I will finish about seventy-five books this year – mostly titles like The Ethics of Earth ArtSibyls and Sibylline Prophecy in Classical Antiquity, and The Path of Shadows: Chthonic Gods, Oneiromancy & Necromancy in Ancient Greece. Although I quite liked Cormac McCarthy’s career coda Stella Maris, Mathias Énard’s Tell Them of Battles, Kings, and Elephants, etc., none of the new (to me) fictions I read gave me as much pleasure, I think, as Patrick Leigh Fermor’s The Violins of Saint-Jacques (although the first and last lines of Norman Maclean’s A River Runs Through It are tough to beat). And none affected me so strongly – for whatever lame psycho-meteorological elucidation of my inner weather I might proffer – as Zorba the Greek did. 

As I wrote a friend:

This morning, I ran from the center of Naples through the kilometer-long hole in the Posillipo peninsula into Fuorigrotta, and thence across the supervolcano to Lake Avernus: just over 20 km under a blazing late-morning sun, listening to Zorba the Greek, occasionally laughing aloud as I padded along the colossal industrial ruins from Bagnoli Futura to the western limits of Pozzuoli. The sky and sea were blue; the tuff of La Starza, yellow. The face of that tremorous escarpment is festooned with ancient Roman ruins like some coast cliffs are with fossils. I was happy.
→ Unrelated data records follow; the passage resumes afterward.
(* ===== verification/ServerClients.v ===== *)
(** * The ids of the server's clients

    No two clients that the server has registered, on whatever streams, have the
    same id: registering, refreshing, moving, deleting and purging clients keep
    them apart, so that a control request or a packet for a client is never
    ambiguous.  An invariant over all handlers of the main loop (ServerLoop.v),
    with the sweep of ServerInv.v. *)
From Stdlib Require Import Ascii String.
From S2P Require Import Prelude.
From S2P Require Import Timespec.
From S2P Require Import Bytes.
From S2P Require Import CString.
From S2P Require Import PcmChunk.
From S2P Require Import TaskHeap.
From S2P Require Import TaskSched.
From S2P Require Import Invariant.
From S2P Require Import Intercom.
From S2P Require Import ServerState.
From S2P Require Import InputPipe.
From S2P Require Import ClientMgr.
From S2P Require Import IntercomSrv.
From S2P Require Import JsonRpc.
From S2P Require Import Util.
From S2P Require Import Control.
From S2P Require Import Stream.
From S2P Require Import ServerLoop.
From S2P Require Import ServerInv.
From S2P Require Import PipeInv.
From S2P Require Import ServerMain.

(** ** Lists of lists *)

Lemma concat_insert {A} (L : list (list A)) i l l' :
  L !! i = Some l -> concat (<[i := l']> L) ++ l ≡ₚ concat L ++ l'.
Proof.
  intros Hi. rewrite <- (take_drop_middle L i l Hi) at 2. rewrite insert_take_drop by by eapply lookup_lt_Some.
  rewrite !concat_app. simpl. solve_Permutation.
Qed.

Lemma concat_append {A} (L : list (list A)) i l x :
  L !! i = Some l -> concat (<[i := l ++ [x]]> L) ≡ₚ x :: concat L.
Proof.
  intros Hi. apply (Permutation_app_inv_r l). rewrite (concat_insert L i l _ Hi). simpl. solve_Permutation.
Qed.

Lemma concat_delete {A} (L : list (list A)) i l j x :
  L !! i = Some l -> l !! j = Some x -> x :: concat (<[i := delete j l]> L) ≡ₚ concat L.
Proof.
  intros Hi Hj. apply (Permutation_app_inv_r l). simpl. rewrite (concat_insert L i l _ Hi).
  rewrite (delete_Permutation l j x Hj) at 2. solve_Permutation.
Qed.

Section ids.
Context {Q Dec Enc J : Type}
  `{!TimerQueue Q, !TimerQueueLaws Q, !OpusLib Dec Enc, !JsonLib J, !HostLib, !UnionLib J}.
Abbreviation W := (server Q Dec Enc).
Implicit Types (w : W).

Definition ids w : list Z := concat (cids w).
Definition ids_ok w : Prop := NoDup (ids w).

(** *** Operations that leave the clients alone *)

Lemma cids_apart L : apart_from_sched (fun w => cids w = L).
Proof. by intros s w. Qed.

Lemma cids_pipeless L : pipeless_invariant (fun w => cids w = L).
Proof.
  split.
  - by intros w w' _ ->.
  - intros timeout ms t. apply apart_post, cids_apart.
  - intros p. apply apart_drop; [apply cids_apart|]. intros t. apply preserves_skip.
  - intros p timeout ms. apply apart_reschedule, cids_apart.
Qed.
Lemma cids_base L : base_invariant (fun w => cids w = L).
Proof. apply pipeless_base, cids_pipeless. Qed.

(** What keeps the clients of every state keeps those of this one. *)
Lemma cids_same {A} (m : M W A) w a w' :
  (forall L, base_invariant (fun w => cids w = L) -> preserves (fun w => cids w = L) m) ->
  m w = Ok (a, w') -> cids w' = cids w.
Proof. intros Hm E. exact (Hm (cids w) (cids_base _) w a w' eq_refl E). Qed.

(** What depends on the ids of the clients only. *)
Lemma ids_pipeless (I : W -> Prop) : (forall w w', cids w' = cids w -> I w -> I w') -> pipeless_invariant I.
Proof.
  intros HI. split.
  - intros w w' _. apply HI.
  - intros timeout ms t w a w' Hw E. eapply HI, Hw. eapply cids_same, E. intros L HL. by apply hold_post.
  - intros p w a w' Hw E. eapply HI, Hw. eapply cids_same, E. intros L HL. by apply hold_drop.
  - intros p timeout ms w a w' Hw E. eapply HI, Hw. eapply cids_same, E. intros L HL. by apply hold_reschedule.
Qed.

Lemma ids_ok_pipeless : pipeless_invariant ids_ok.
Proof. apply ids_pipeless. intros w w' E. unfold ids_ok, ids. by rewrite E. Qed.

(** No id occurs twice, and [cid] does not occur. *)
Definition free (cid : Z) w : Prop := ids_ok w /\ cid ∉ ids w.

Lemma free_base cid : base_invariant (free cid).
Proof. apply pipeless_base, ids_pipeless. intros w w' E. unfold free, ids_ok, ids. by rewrite E. Qed.

(** *** Looking clients up *)

Lemma cids_stream w i s : streams w !! i = Some s -> cids w !! i = Some (ids_of s).
Proof. intros Hs. unfold cids. by rewrite list_lookup_fmap, Hs. Qed.

Lemma the_client_inv i j w c w' : the_client i j w = Ok (c, w') ->
  w' = w /\ exists s, streams w !! i = Some s /\ clients s !! j = Some c.
Proof.
  unfold the_client. intros (s & w1 & E1 & E2)%M_bind_inv. apply the_stream_inv in E1 as [-> Hs].
  destruct (clients s !! j) eqn:Hc; [|done]. injection E2 as -> <-. split; [done|]. by exists s.
Qed.

Lemma get_client_some (s : stream Dec Enc) cid j : get_client s cid = Some j ->
  exists c, clients s !! j = Some c /\ id c = cid.
Proof.
  unfold get_client. destruct (list_find _ _) as [[k c]|] eqn:E; [|done]. intros [= <-].
  apply list_find_Some in E as (? & ? & _). by exists c.
Qed.

Lemma get_client_none (s : stream Dec Enc) cid : get_client s cid = None -> cid ∉ ids_of s.
Proof.
  unfold get_client. rewrite fmap_None. intros Hn%list_find_None (c & -> & Hc)%list_elem_of_fmap.
  by eapply Forall_forall in Hn; [|exact Hc].
Qed.

Lemma find_client_none w cid : find_client_in (streams w) cid = None -> cid ∉ ids w.
Proof.
  unfold find_client_in, ids, cids. destruct (list_find _ _) as [[i s]|] eqn:E.
  { apply list_find_Some in E as (_ & [j Hj] & _). simpl. by rewrite Hj. }
  intros _ Hin. apply list_find_None in E. apply list_elem_of_In, in_concat in Hin as (l & Hl & Hin).
  apply list_elem_of_In, list_elem_of_fmap in Hl as (s & -> & Hs).
  eapply Forall_forall in E; [|exact Hs]. apply list_elem_of_In in Hin. revert Hin. apply get_client_none.
  destruct (get_client s cid); [exfalso; by apply E|done].
Qed.

Lemma find_client_some w cid i j : find_client_in (streams w) cid = Some (i, j) ->
  exists s c, streams w !! i = Some s /\ clients s !! j = Some c /\ id c = cid.
Proof.
  unfold find_client_in. destruct (list_find _ _) as [[i' s]|] eqn:E; [|done]. simpl.
  destruct (get_client s cid) as [j'|] eqn:Ej; [|done]. intros [= -> ->].
  apply list_find_Some in E as (Hs & _ & _). apply get_client_some in Ej as (c & Hc & Hid). by exists s, c.
Qed.

(** Where ids are unique a client is in one place. *)
Lemma ids_place w i j i' j' s s' c c' : ids_ok w ->
  streams w !! i = Some s -> clients s !! j = Some c ->
  streams w !! i' = Some s' -> clients s' !! j' = Some c' -> id c = id c' -> i = i' /\ j = j'.
Proof.
  intros Hw Hs Hc Hs' Hc' E. unfold ids_ok, ids in Hw.
  apply cids_stream in Hs, Hs'. assert (ids_of s !! j = Some (id c)) as Hj by (unfold ids_of; by rewrite list_lookup_fmap, Hc).
  assert (ids_of s' !! j' = Some (id c)) as Hj' by (unfold ids_of; by rewrite list_lookup_fmap, Hc', E).
  pose proof (concat_delete _ i (ids_of s) j (id c) Hs Hj) as Hp.
  rewrite <- Hp in Hw. apply NoDup_cons in Hw as [Hnot _].
  destruct (decide (i = i')) as [<-|Hne].
  - split; [done|]. assert (ids_of s' = ids_of s) as E' by congruence. rewrite E' in Hj'.
    destruct (decide (j = j')) as [|Hj2]; [done|]. exfalso. apply Hnot. apply list_elem_of_In, in_concat.
    exists (delete j (ids_of s)). split.
    + apply list_elem_of_In, (list_elem_of_lookup_2 _ i). by rewrite list_lookup_insert_eq by by eapply lookup_lt_Some.
    + apply list_elem_of_In. pose proof (delete_Permutation (ids_of s) j (id c) Hj) as Hp2.
      destruct (decide (j' < j)%nat) as [Hlt|Hge].
      * apply (list_elem_of_lookup_2 _ j'). by rewrite list_lookup_delete_lt.
      * apply (list_elem_of_lookup_2 _ (j' - 1)%nat). rewrite list_lookup_delete_ge by lia.
        by replace (S (j' - 1)) with j' by lia.
  - exfalso. apply Hnot. apply list_elem_of_In, in_concat. exists (ids_of s'). split.
    + apply list_elem_of_In, (list_elem_of_lookup_2 _ i'). by rewrite list_lookup_insert_ne.
    + by apply list_elem_of_In, (list_elem_of_lookup_2 _ j').
Qed.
That’s weather, not climate, as I said. Days later, I wrote again: 

Was feeling especially human last night. Hard to say why. The weather, maybe. Or dead ends in my work. Had had a few too many beers, and there was an intense conversation in Piazza Dante about the war in Ukraine with a guy I know who works the crowd there, an anarcho-communist, that felt almost life or death, and finally erupted into us singing a Bourbon-era Nnapulitano brigand song together, him pointing to the hairs standing erect on his arms. I was fatigued, overheated, not especially clear-minded. At the flat, I actually asked myself, “Is that it?”, and answered by striding back off into the night furnace, bent on reaching the highest point above the city and the sea I could find stairs to. Made it about five miles before I exhausted them (not they me). The last chapters of Zorba the Greek in my earbuds did a number on me up there in the dark: more than once, I actually bayed like a dog or wolf as I climbed. Not out of pain, or even unhappiness. Rather – good as it is to live, even just to be alive – it’s often a hell of a thing when I allow myself to _really_ feel like a body – this aging, broken-down body – in the midst of life. Needless to say, no one paid me any mind. Nor should you.